Par Stéphanie Rocher, Agente de projet  I  Urbaniste-stagiaire

Le sous-sol est une ressource de plus en plus exploitée, mais pas toujours dans le cadre de l’exploitation des ressources naturelles. Les centres-villes les plus denses de nos mégalopoles voient se développer leur sous-sol comme des espaces de vie, d’activité économique et sociale. Partout dans le monde, les villes se mettent à développer leur sous-sol, que ce soit à Tokyo, Paris, Amsterdam ou ailleurs. Le Montréal Intérieur est un élément distinctif de Montréal à l’étranger. Expression de l’adaptation des hommes à la ville nordique, une deuxième ville se cache sous nos pieds : avec ses 32 km de tunnels, le Montréal Souterrain est le plus vaste réseau souterrain au monde. En plus du réseau de métro, 80% des bureaux du centre-ville y sont reliés et 35% des commerces. D’ailleurs, l’organisme Art Souterrain expose jusqu’au 16 mars prochain des œuvres d’art contemporain dans les sous-sols de la ville, afin notamment de mettre en valeur ce patrimoine architectural. Ailleurs dans le monde, l’espace souterrain apparaît de plus en plus comme une solution pour les aménagistes face aux problèmes environnementaux de surface et face à la raréfaction des espaces disponibles. La ville souterraine constitue une avenue prometteuse et encore peu explorée pour le développement de centre-ville saturé.

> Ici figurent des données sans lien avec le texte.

(** * PER exam system: a shallow embedding of the exam client, the question
      viewer and the topic configuration, with the properties checked on it.

    Sources embedded here:
    - the [ut_configuration], [user_exams] and [user_answers] tables
      (SQL schema of the exam system);
    - class [ExamSystem] (exam client: answers, navigation, timer, pause,
      results);
    - class [FilterManager] (WHERE clause and filters of the question list);
    - class [ExamViewer] (question viewer: filters, deduplication, pages,
      content hash, explanation cache).

    Conventions.  A JavaScript object used as a dictionary is a [gmap] (its
    keys are the identifiers and hashes the server hands out, none of which
    is a property name of [Object.prototype]); a
    [Map] whose iteration order matters is an association list; a property
    that may be [undefined] or [null] is an [option]; a [TypeError] raised
    by reading a property of [undefined] is the result [None].  Numbers that
    are percentages are rationals ([Q]); the 32-bit integer of the string
    hash is a [Z] with its wrap-around written out.  Each event handler runs
    to completion, so a handler is one function on the state; the answers of
    the outside world (a dialog, the reply of the server) are arguments. *)

From Stdlib Require Import ZArith QArith List Ascii String Permutation Sorted Lia.
From Stdlib Require Import HexString DecimalString DecimalZ.
From stdpp Require Import gmap strings list sorting.

Open Scope string_scope.
Open Scope list_scope.

(** JavaScript truthiness of a string-valued property: defined and not empty. *)
Definition truthy (o : option string) : option string :=
  match o with
  | Some s => if String.eqb s "" then None else Some s
  | None => None
  end.

Definition isTruthy (o : option string) : bool :=
  match truthy o with Some _ => true | None => false end.

(* ===================================================================== *)
(** * Part I. The model                                                   *)
(* ===================================================================== *)

(** ** Topic configuration: table [ut_configuration] *)

Module Config.

Record TopicConfig := {
  ut_number : nat;
  ut_name : string;
  category_name : string;
  questions_per_exam : nat;
  max_errors_allowed : option nat;   (* NULL: no specific limit *)
  is_critical : bool
}.

Definition row n name cat quota ceiling crit : TopicConfig :=
  {| ut_number := n; ut_name := name; category_name := cat;
     questions_per_exam := quota; max_errors_allowed := ceiling;
     is_critical := crit |}.

(** The eleven rows of the INSERT statement, in its order. *)
Definition ut_configuration : list TopicConfig :=
  [ row 1 "Nomenclatura náutica" "Nomenclatura náutica" 4 None false;
    row 2 "Elementos de amarre y fondeo" "Elementos de amarre y fondeo" 2 None false;
    row 3 "Seguridad" "Seguridad" 4 None false;
    row 4 "Legislación" "Legislación" 2 None false;
    row 5 "Balizamiento" "Balizamiento" 5 (Some 2) true;
    row 6 "Reglamento RIPA" "Reglamento (RIPA)" 10 (Some 5) true;
    row 7 "Maniobra" "Maniobra y navegación" 2 None false;
    row 8 "Emergencias en la mar" "Emergencias en la mar" 3 None false;
    row 9 "Meteorología" "Meteorología" 4 None false;
    row 10 "Teoría de la navegación" "Teoría de la navegación" 5 None false;
    row 11 "Carta de navegación" "Carta de navegación" 4 (Some 2) true ].

(** [status VARCHAR(20) CHECK (status IN ('in_progress', 'completed',
    'abandoned'))] of table [user_exams]. *)
Definition user_exams_status_check (status : string) : bool :=
  String.eqb status "in_progress" || String.eqb status "completed"
  || String.eqb status "abandoned".

(** [question_order INTEGER NOT NULL CHECK (question_order >= 1 AND
    question_order <= 45)] of table [exam_questions]. *)
Definition exam_questions_question_order_check (question_order : nat) : bool :=
  (1 <=? question_order)%nat && (question_order <=? 45)%nat.

(** [selected_answer CHAR(1) CHECK (selected_answer IN ('a','b','c','d'))]
    of table [user_answers]. *)
Definition user_answers_selected_answer_check (selected_answer : string) : bool :=
  String.eqb selected_answer "a" || String.eqb selected_answer "b"
  || String.eqb selected_answer "c" || String.eqb selected_answer "d".

End Config.

(** ** The exam client: class [ExamSystem] *)

Module ExamSystem.

Record QuestionDetail := {
  question_id : string;
  ut_number : nat;
  ut_category : string;
  texto_pregunta : string;
  opcion_a : option string;
  opcion_b : option string;
  opcion_c : option string;
  opcion_d : option string;
  respuesta_correcta : option string
}.

(** The reply of [/exams/generate], completed by [loadExamQuestions] with
    [questionDetails] (left undefined when that request fails). *)
Record Exam := {
  exam_id : string;
  questions : list string;
  questionDetails : option (list QuestionDetail)
}.

(** The reply of [/exams/<id>/submit]. *)
Record SubmitResults := {
  srv_passed : bool;
  score_percentage : Q;
  correct_answers : nat;
  total_questions : nat;
  duration_minutes : nat
}.

(** The four page sections; exactly one is displayed. *)
Inductive PageSection := AuthSection | DashboardSection | ExamSection | ResultsSection.

(** The fields of the object, with the set of interval timers that are
    live in the browser ([setInterval] adds one, [clearInterval] removes
    one) and the section currently shown. *)
Record State := {
  currentExam : option Exam;
  currentQuestionIndex : nat;
  userAnswers : gmap string string;
  examTimer : option nat;          (* handle of setInterval, or null *)
  timeRemaining : Z;               (* seconds *)
  examResults : option SubmitResults;
  intervals : gset nat;
  nextHandle : nat;
  shown : PageSection
}.

(** [constructor]: no exam, no answers, no timer, 90 minutes. *)
Definition constructor : State :=
  {| currentExam := None; currentQuestionIndex := 0; userAnswers := ∅;
     examTimer := None; timeRemaining := 90 * 60; examResults := None;
     intervals := ∅; nextHandle := 1; shown := AuthSection |}.

Definition set_answers (f : gmap string string → gmap string string) (s : State) : State :=
  {| currentExam := currentExam s; currentQuestionIndex := currentQuestionIndex s;
     userAnswers := f (userAnswers s); examTimer := examTimer s;
     timeRemaining := timeRemaining s; examResults := examResults s;
     intervals := intervals s; nextHandle := nextHandle s; shown := shown s |}.

Definition set_index (i : nat) (s : State) : State :=
  {| currentExam := currentExam s; currentQuestionIndex := i;
     userAnswers := userAnswers s; examTimer := examTimer s;
     timeRemaining := timeRemaining s; examResults := examResults s;
     intervals := intervals s; nextHandle := nextHandle s; shown := shown s |}.

Definition set_timeRemaining (t : Z) (s : State) : State :=
  {| currentExam := currentExam s; currentQuestionIndex := currentQuestionIndex s;
     userAnswers := userAnswers s; examTimer := examTimer s;
     timeRemaining := t; examResults := examResults s;
     intervals := intervals s; nextHandle := nextHandle s; shown := shown s |}.

Definition set_examTimer (h : option nat) (s : State) : State :=
  {| currentExam := currentExam s; currentQuestionIndex := currentQuestionIndex s;
     userAnswers := userAnswers s; examTimer := h;
     timeRemaining := timeRemaining s; examResults := examResults s;
     intervals := intervals s; nextHandle := nextHandle s; shown := shown s |}.

Definition set_shown (v : PageSection) (s : State) : State :=
  {| currentExam := currentExam s; currentQuestionIndex := currentQuestionIndex s;
     userAnswers := userAnswers s; examTimer := examTimer s;
     timeRemaining := timeRemaining s; examResults := examResults s;
     intervals := intervals s; nextHandle := nextHandle s; shown := v |}.

Definition set_examResults (r : option SubmitResults) (s : State) : State :=
  {| currentExam := currentExam s; currentQuestionIndex := currentQuestionIndex s;
     userAnswers := userAnswers s; examTimer := examTimer s;
     timeRemaining := timeRemaining s; examResults := r;
     intervals := intervals s; nextHandle := nextHandle s; shown := shown s |}.

(** [clearInterval(h)]: the timer [h] stops firing; [clearInterval(null)]
    does nothing. *)
Definition clearInterval (h : option nat) (s : State) : State :=
  match h with
  | Some i =>
      {| currentExam := currentExam s; currentQuestionIndex := currentQuestionIndex s;
         userAnswers := userAnswers s; examTimer := examTimer s;
         timeRemaining := timeRemaining s; examResults := examResults s;
         intervals := intervals s ∖ {[i]}; nextHandle := nextHandle s;
         shown := shown s |}
  | None => s
  end.

(** [startTimer]: [this.examTimer = setInterval(tick, 1000)].  A timer that
    was running before is not cleared here. *)
Definition startTimer (s : State) : State :=
  {| currentExam := currentExam s; currentQuestionIndex := currentQuestionIndex s;
     userAnswers := userAnswers s; examTimer := Some (nextHandle s);
     timeRemaining := timeRemaining s; examResults := examResults s;
     intervals := {[nextHandle s]} ∪ intervals s; nextHandle := S (nextHandle s);
     shown := shown s |}.

(** [startNewExam], on a successful reply [data] of the server: the exam
    is stored, the answers are emptied, the countdown is reset to 90
    minutes, the exam section is shown and the timer is started.  On an
    error reply ([None]) only an alert is shown. *)
Definition startNewExam (reply : option Exam) (s : State) : State :=
  match reply with
  | Some data =>
      startTimer
        {| currentExam := Some data; currentQuestionIndex := 0; userAnswers := ∅;
           examTimer := examTimer s; timeRemaining := 90 * 60;
           examResults := examResults s; intervals := intervals s;
           nextHandle := nextHandle s; shown := ExamSection |}
  | None => s
  end.

(** [saveAnswer(questionId, answer)]: [this.userAnswers[questionId] = answer]. *)
Definition saveAnswer (questionId answer : string) (s : State) : State :=
  set_answers (fun m => <[questionId := answer]> m) s.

Le potentiel de la ville souterraine demeure toutefois difficile à évaluer, ce qui dissuade les décideurs d’y consacrer d’importants investissements. Pourtant, de nombreux avantages découlent de la construction souterraine. D’une part, la construction d’infrastructures sous la surface libère de la surface au sol, ressource de plus en plus limitée. Ce gain d’espace permet ainsi d’implanter de nouvelles activités et de former une ville plus compacte et plus mixte.

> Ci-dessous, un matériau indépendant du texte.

(** * favicons: source selection, plane rendering and fan-out (src/helpers.ts)

    A shallow embedding of the helpers of the favicon generator: the source
    loader [sourceImages], the source selector [bestSource], the plane
    renderer ([resize], [createBlankImage], [createPlaneFavicon]), the icon
    assembler [createFavicon] and the fan-out coordinator [mapAsync].

    Numbers.  Every number the helpers compute with is an image dimension, an
    offset or a sign, so a JavaScript number is a [Z] here; [undefined] where
    the source allows it ([offset], [background]) is [None].

    Effects.  A call that can throw, and an awaited promise, end in a
    [Completion]: a value or a thrown [Error].  The image engine (sharp), the
    file system, [path.extname], [process.platform] and the order in which
    concurrent promises settle are the [Host].  What the engine produces is kept
    symbolic: a buffer that comes out of a pipeline is the pipeline that made
    it ([Encoded]), so that theorems can look at what was asked of the engine. *)

From Stdlib Require Import ZArith List String Ascii Bool Lia.
From Stdlib Require Import DecimalString.
Import ListNotations.
Open Scope string_scope.
Open Scope list_scope.
Open Scope Z_scope.

Set Implicit Arguments.
Set Warnings "-register-all".

(** ** Completions *)

Inductive Error : Type :=
| JsError (message : string)      (* new Error(message) *)
| TypeError (message : string).   (* thrown by the runtime itself *)

Inductive Completion (A : Type) : Type :=
| Normal (a : A)
| Throw (e : Error).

Construire en sous-sol reste dispendieux et certains bâtiments souterrains peuvent coûter jusqu’à cinq fois plus cher que des constructions usuelles à l’air libre. Malgré des coûts de construction élevés, ces investissements peuvent être rentabilisés dans le cadre d’agrandissement de locaux existants ou dans des villes déjà saturées de construction. Cette rentabilisation des espaces passe par certaines conditions, notamment le fait que les bâtiments soient reliés entre eux ou que l’énergie géothermale pour le chauffage et la climatisation soit bien exploitée. Les débris des travaux peuvent également être vendus et peuvent servir à stabiliser les routes ou à fabriquer du ciment, etc.

L’approche Deep City

Pour parvenir à évaluer le potentiel souterrain, une méthode a été élaborée par l’école polytechnique fédérale de Lausanne (EPFL) : l’approche Deep City. Ce concept permet d’avoir une approche globale de la gestion du sous-sol urbain et d’outiller les planificateurs urbains pour qu’ils puissent utiliser les ressources du sous-sol avec une efficacité accrue. Touchant autant au domaine de l’ingénierie que de l’économie, l’objectif premier de l’approche est de proposer un plan directeur qui documente l’utilisation et la valeur des parcelles souterraines. Tout est réfléchi : l’espace 3D disponible en sous-sol, l’eau souterraine potable, les matériaux excavés susceptibles d’êtres valorisés, la ressource géothermique utilisable pour le chauffage et la climatisation, etc. Très peu de villes disposent d’un tel plan, car plus souvent, les efforts sont concentrés à la surface. La méthode croise la demande d’utilisation des sous-sols à leur potentiel d’exploitation. Il est ainsi possible d’aller chercher des gains substantiels en potentiel de croissance en exploitant les 100 premiers mètres sous la surface de la Terre pour des projets de construction. Le concept de Deep City permet également d’aider les villes à étendre leur champ d’intervention juridique en sous-sol, des espaces pour lesquels sont rarement prévus de prescriptions précises pour l’aménagement.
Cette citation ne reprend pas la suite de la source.